Le cochon, monument en péril de la culture française


Touche pas à mon porc!
Au village des Aldudes, Pierre Oteiza a sauvé de l'extinction le merveilleux porc, reconnaissable à sa tête et à son derrière noirs. Un vrai porc de montagne élevé en plein air et nourri aux châtaignes, aux glands et aux fruits © Gaizka Iroz/AFP

La France ne serait pas la France sans sa charcuterie. Déjà dévoyée par l’industrialisation agricole, la cochonnaille suscite le rejet—parfois violent—de consommateurs musulmans. Heureusement, une bande héroïque d’éleveurs et de charcutiers mène la résistance.

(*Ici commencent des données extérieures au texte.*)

(* ===== verification/Answers.v ===== *)
(** * How the back end answers a page

    A page of the front-end sends its requests one after the other to the back end;
    [answered] says what can come of one: it is accepted and has an effect, it is
    refused, or it fails, and then nothing has changed.  [leaves] states the effect
    of a handler that answers with success. *)

From S2P Require Import Prelude Tables JsObject ApiTypes FeTypes FeHttp Database ParamStore Openapi Backend Transaction.
From S2P Require Import BackendUser BackendService BackendApi BackendRoutes Integrity BackendSafety Failures Wire EndToEnd.
From Stdlib Require Import String ZArith Lia.

(** ** What the handlers leave when they succeed *)

(** If [m] returns, then with [Q]. *)
Definition returns {A} (m : TX A) (s : Tx) (Q : A -> Tx -> Prop) : Prop :=
  match m s with (Ret a, s') => Q a s' | _ => True end.

Lemma returns_bind {A B} (m : TX A) (f : A -> TX B) s (Q : B -> Tx -> Prop) :
  returns m s (fun a s' => returns (f a) s' Q) -> returns (m ≫= f) s Q.
Proof. unfold returns, mbind, M_bind. by destruct (m s) as [[a|e|e] s']. Qed.
Lemma returns_ret {A} (a : A) s (Q : A -> Tx -> Prop) : Q a s -> returns (mret a) s Q.
Proof. done. Qed.
Lemma returns_raise {A} n t s (Q : A -> Tx -> Prop) : returns (raise n t) s Q.
Proof. done. Qed.
Lemma returns_read {A} (f : Db -> A) s (Q : A -> Tx -> Prop) : Q (f (work s)) s -> returns (read f) s Q.
Proof. done. Qed.
Lemma returns_write f s (Q : unit -> Tx -> Prop) : Q tt (mkTx (f (work s)) (committed s) (outbox s)) -> returns (write f) s Q.
Proof. done. Qed.
Lemma returns_send m s (Q : unit -> Tx -> Prop) : Q tt (mkTx (work s) (committed s) (outbox s ++ [m])) -> returns (send_email m) s Q.
Proof. done. Qed.
Lemma returns_commit s (Q : unit -> Tx -> Prop) : Q tt (mkTx (work s) (work s) (outbox s)) -> returns commit s Q.
Proof. unfold returns, commit. by destruct (unique_ok _). Qed.
Lemma returns_deref {A} (o : option A) t s (Q : A -> Tx -> Prop) : (forall a, o = Some a -> Q a s) -> returns (deref o t) s Q.
Proof. destruct o as [a|]; intros HQ; [by apply HQ|done]. Qed.
Lemma returns_and_not_L0 b u s (Q : bool -> Tx -> Prop) : (forall b', Q b' s) -> returns (and_not_L0 b u) s Q.
Proof. intros HQ. destruct b, u; try apply HQ; done. Qed.
Lemma returns_in_table {A} get put (m : M (table ParamRow) A) s (Q : A -> Tx -> Prop) :
  (forall a t, Q a (mkTx (put (fun _ => t) (work s)) (committed s) (outbox s))) -> returns (in_table get put m) s Q.
Proof. intros HQ. unfold returns, in_table. destruct (m _) as [[a|e|e] t]; [apply HQ|done..]. Qed.
Lemma returns_each {A} (body : A -> TX unit) (R : Tx -> Prop) l s (Q : unit -> Tx -> Prop) : R s ->
  (forall x s', R s' -> returns (body x) s' (fun _ => R)) -> (forall s', R s' -> Q tt s') -> returns (each body l) s Q.
Proof.
  intros HR Hb HQ. revert s HR. induction l as [|x l IH]; intros s HR; [by apply HQ|]. cbn [each]. apply returns_bind.
  specialize (Hb x s HR). unfold returns in *. by destruct (body x s) as [[[]|e|e] s']; [apply IH| |].
Qed.

Ltac returns := repeat (cbv beta zeta; first
  [ apply returns_ret | apply returns_raise | apply returns_bind | apply returns_read | apply returns_write | apply returns_send
  | apply returns_commit | apply returns_deref; intros ? ? | apply returns_and_not_L0; intros ? | apply returns_in_table; intros ? ?
  | match goal with |- returns (match ?o with _ => _ end) _ _ => destruct o eqn:? end ]; cbn [work committed outbox]).

(** What a handler leaves in the database when it answers with success. *)
Definition leaves (m : TX Reply) (d : Db) (Q : Payload -> Db -> Prop) : Prop :=
  returns m (mkTx d d []) (fun r s => reply_status r = Some 200%Z -> Q (reply_payload r) (committed s)).

Lemma leaves_impl m d (Q Q' : Payload -> Db -> Prop) : leaves m d Q -> (forall p d', Q p d' -> Q' p d') -> leaves m d Q'.
Proof. unfold leaves, returns. intros Hm HQ. destruct (m _) as [[r|x|x] s]; auto. Qed.

Ltac leaves := unfold leaves, get_user; returns; try by intros [=].

Section Answers.
Context `{!Isoformat, !Libraries, !AxiosQuery}.
Context (dump : Document -> string).

(** ** What the front-end is answered *)

Lemma asked_refusal {T} (e : Endpoint T) code : asked e = inl code -> code <> 401%Z.
Proof.
  destruct e; cbn [asked]; unfold needs, needs_text; repeat case_match; by intros [= <-].
Qed.

(** A request by somebody signed in: accepted, with an effect; refused, or failed,
    without. *)
Definition answered {T} (d : Db) (eff : T -> Db -> Prop) (a : net (Response T)) (d' : Db) : Prop :=
  match a with
  | NetOk res => (status res = 200%Z /\ eff (payload res) d') \/ (status res <> 200%Z /\ d' = d)
  | NetErr network code _ => network = false /\ code <> Some 401%Z /\ d' = d
  end.

Lemma ask_answered {T} m d token u (e : Endpoint (Response T)) (eff : T -> Db -> Prop) : committed_ok d ->
  signed_in m d token u -> auth_required (url (encode e)) = true -> bool_decide (url (encode e) ∈ L0_routes) = false ->
  (forall r, status (body_of dump e r) = default 0%Z (reply_status r)) ->
  (forall op, asked e = inr op -> leaves (handle m (ur_id u) op) d (fun p d' =>
     forall msg, eff (payload (body_of dump e (mkReply (Some 200%Z) msg p))) d')) ->
  answered d eff (ask dump m d token e).1 (ask dump m d token e).2.
Proof.
  intros Hd [Ht Hu] Hauth Hl0 Hbody Heff. pose proof (serve_cases m d token (encode e) Hd) as Hc. unfold ask, serve in *.
  rewrite wire_agrees, Hauth in *. unfold authenticate in *. rewrite Ht, Hu, Hl0 in *. cbn [andb] in *.
  destruct (asked e) as [code|op] eqn:Ea; cbn [fst snd received].
  { split; [done|]. split; [|done]. intros [= Hcode]. by apply (asked_refusal e code). }
  specialize (Heff op eq_refl). unfold leaves, returns, in_session in *.
  destruct (handle m (ur_id u) op (mkTx d d [])) as [[r|x|x] [w c ml]]; cbn [fst snd committed outbox received] in *.
  - unfold answered. rewrite Hbody. destruct r as [[n|] msg p]; cbn [reply_status reply_payload default from_option] in *; unfold Datatypes.id.
    + destruct (decide (n = 200%Z)) as [->|Hn]; [left; split; [done|by apply Heff]|right]. split; [done|].
      destruct Hc as [[= ->]|]; done.
    + right. split; [done|]. by destruct Hc.
  - destruct Hc as [-> _]. by repeat split.
  - destruct Hc as [-> _]. by repeat split.
Qed.

(** A request that reads. *)
Lemma read_answered {T} moments d0 d h token (e : Endpoint T) a : replay moments 0 d0 h = d ->
  ask dump (moments (List.length h)) d token e = (a, d) ->
  backend_server dump moments d0 T h token e = a /\ replay moments 0 d0 (h ++ [(token, encode e)]) = d.
Proof. intros <- Ha. by rewrite (server_ask dump), (replay_ask dump), Ha. Qed.

(** ** A page of somebody signed in *)

Section Page.
Context (moments : nat -> Moment) (d0 : Db) (u : UserRow).
Notation server := (backend_server dump moments d0).
Notation db b := (replay moments 0 d0 (sent b)).
Notation tok b := (getAccessToken b).

(** The database is sound, and the token stored is the user's at all times. *)
Definition live_session (b : Browser) : Prop := committed_ok (db b) /\ forall n, signed_in (moments n) (db b) (tok b) u.

Lemma live_same b b' : sent b' = sent b -> access_token b' = access_token b -> live_session b -> live_session b'.
Proof. intros Hs Ht. unfold live_session, getAccessToken. by rewrite Hs, Ht. Qed.

(** After one more request, which left the users as they were. *)
Lemma live_next {T} (e : Endpoint T) b b' (b1 := with_sent (tok b, encode e) b) : live_session b ->
  sent b' = sent b1 -> access_token b' = access_token b1 -> users (db b1) = users (db b) -> live_session b'.
Proof.
  intros [Hd Hin] Hs Ha Hu. apply (live_same b1); [done..|]. split.
  - unfold b1. cbn [with_sent sent]. rewrite replay_app. by apply replay_ok.
  - intros n. destruct (Hin n) as [Htok Hg]. split; [exact Htok|by rewrite Hu].
Qed.

(** A request of the page: what it is answered, and what is left. *)
Lemma request_answered {S T} (e : Endpoint (Response T)) (eff : T -> Db -> Prop) (s : Fe S) : live_session (browser s) ->
  auth_required (url (encode e)) = true -> bool_decide (url (encode e) ∈ L0_routes) = false ->
  (forall r, status (body_of dump e r) = default 0%Z (reply_status r)) ->
  (forall m op, asked e = inr op -> leaves (handle m (ur_id u) op) (db (browser s)) (fun p d' =>
     forall msg, eff (payload (body_of dump e (mkReply (Some 200%Z) msg p))) d')) ->
  let b := with_sent (tok (browser s), encode e) (browser s) in
  let d' := replay moments 0 d0 (sent b) in
  (exists res, request server e s = (Ret res, mkFe b (hook s)) /\ status res = 200%Z /\ eff (payload res) d') \/
  (exists res, request server e s = (Ret res, mkFe b (hook s)) /\ status res <> 200%Z /\ d' = db (browser s)) \/
  (exists err, request server e s = (Throw err, mkFe b (hook s)) /\ d' = db (browser s)).
Proof.
  intros [Hd Hin] Hauth Hl0 Hst Heff b d'. set (m := moments (List.length (sent (browser s)))).
  pose proof (ask_answered m (db (browser s)) (tok (browser s)) u e eff Hd (Hin _) Hauth Hl0 Hst (Heff m)) as Ha.
  unfold m in Ha. rewrite <-(server_ask dump), <-(replay_ask dump) in Ha.
  change (replay moments 0 d0 (sent (browser s) ++ [(tok (browser s), encode e)])) with d' in Ha.
  destruct (server _ (sent (browser s)) (tok (browser s)) e) as [res|n code msg] eqn:E; cbn [answered] in Ha.
  - pose proof (fe_request_NetOk (H := S) server e s res E) as Hr. fold b in Hr.
    destruct Ha as [[Hs He]|[Hs He]]; [left|right; left]; by exists res.
  - right; right. destruct Ha as (-> & Hc & He). unfold request. rewrite E. cbn [orb].
    rewrite bool_decide_eq_false_2 by done. by eexists.
Qed.

End Page.
End Answers.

Il y a quelque temps, la revue locale Le Mensuel de Rennes rapportait cette anecdote, que m’a confirmée le grand journaliste et ami Éric Conan, parti profiter de sa retraite bien méritée dans sa Bretagne natale : dans le quartier de Rennes Le Blosne-Italie, situé au sud de la ville, un malheureux Breton qui tenait une crêperie proposant la spécialité locale des galettes à la saucisse a été menacé de mort et sa vitrine taguée ou brisée avec des slogans « cochonophobes » du type « à mort les porcs, on vous saignera ». Il a donc été obligé de vendre sa boutique qui a immédiatement été remplacée par une boucherie hallal. Selon Conan, la municipalité de Rennes, qui du reste a été la première de France à accepter avec empressement le burkini dans ses piscines municipales, n’a évidemment rien fait pour aider ce pauvre artisan… Pire, en matière de soumission, et toujours à Rennes, le chef breton Loïc Pasco n’a pas trouvé mieux, dans la foulée, que de se distinguer en proposant de relever le « défi » (lancé par qui ?) avec une recette de galette sans porc (il a mis une saucisse de veau à la place, pourtant bien moins goûteuse), destinée au service de livraison de plats cuisinés Uber Eats. La genèse de ce type d’affaires, de plus en plus fréquentes sur tout notre territoire (il suffit de tendre l’oreille), est bien décrite dans le livre de poche Histoire de l’islamisation française : quarante ans de soumission (L’Artilleur, 2020).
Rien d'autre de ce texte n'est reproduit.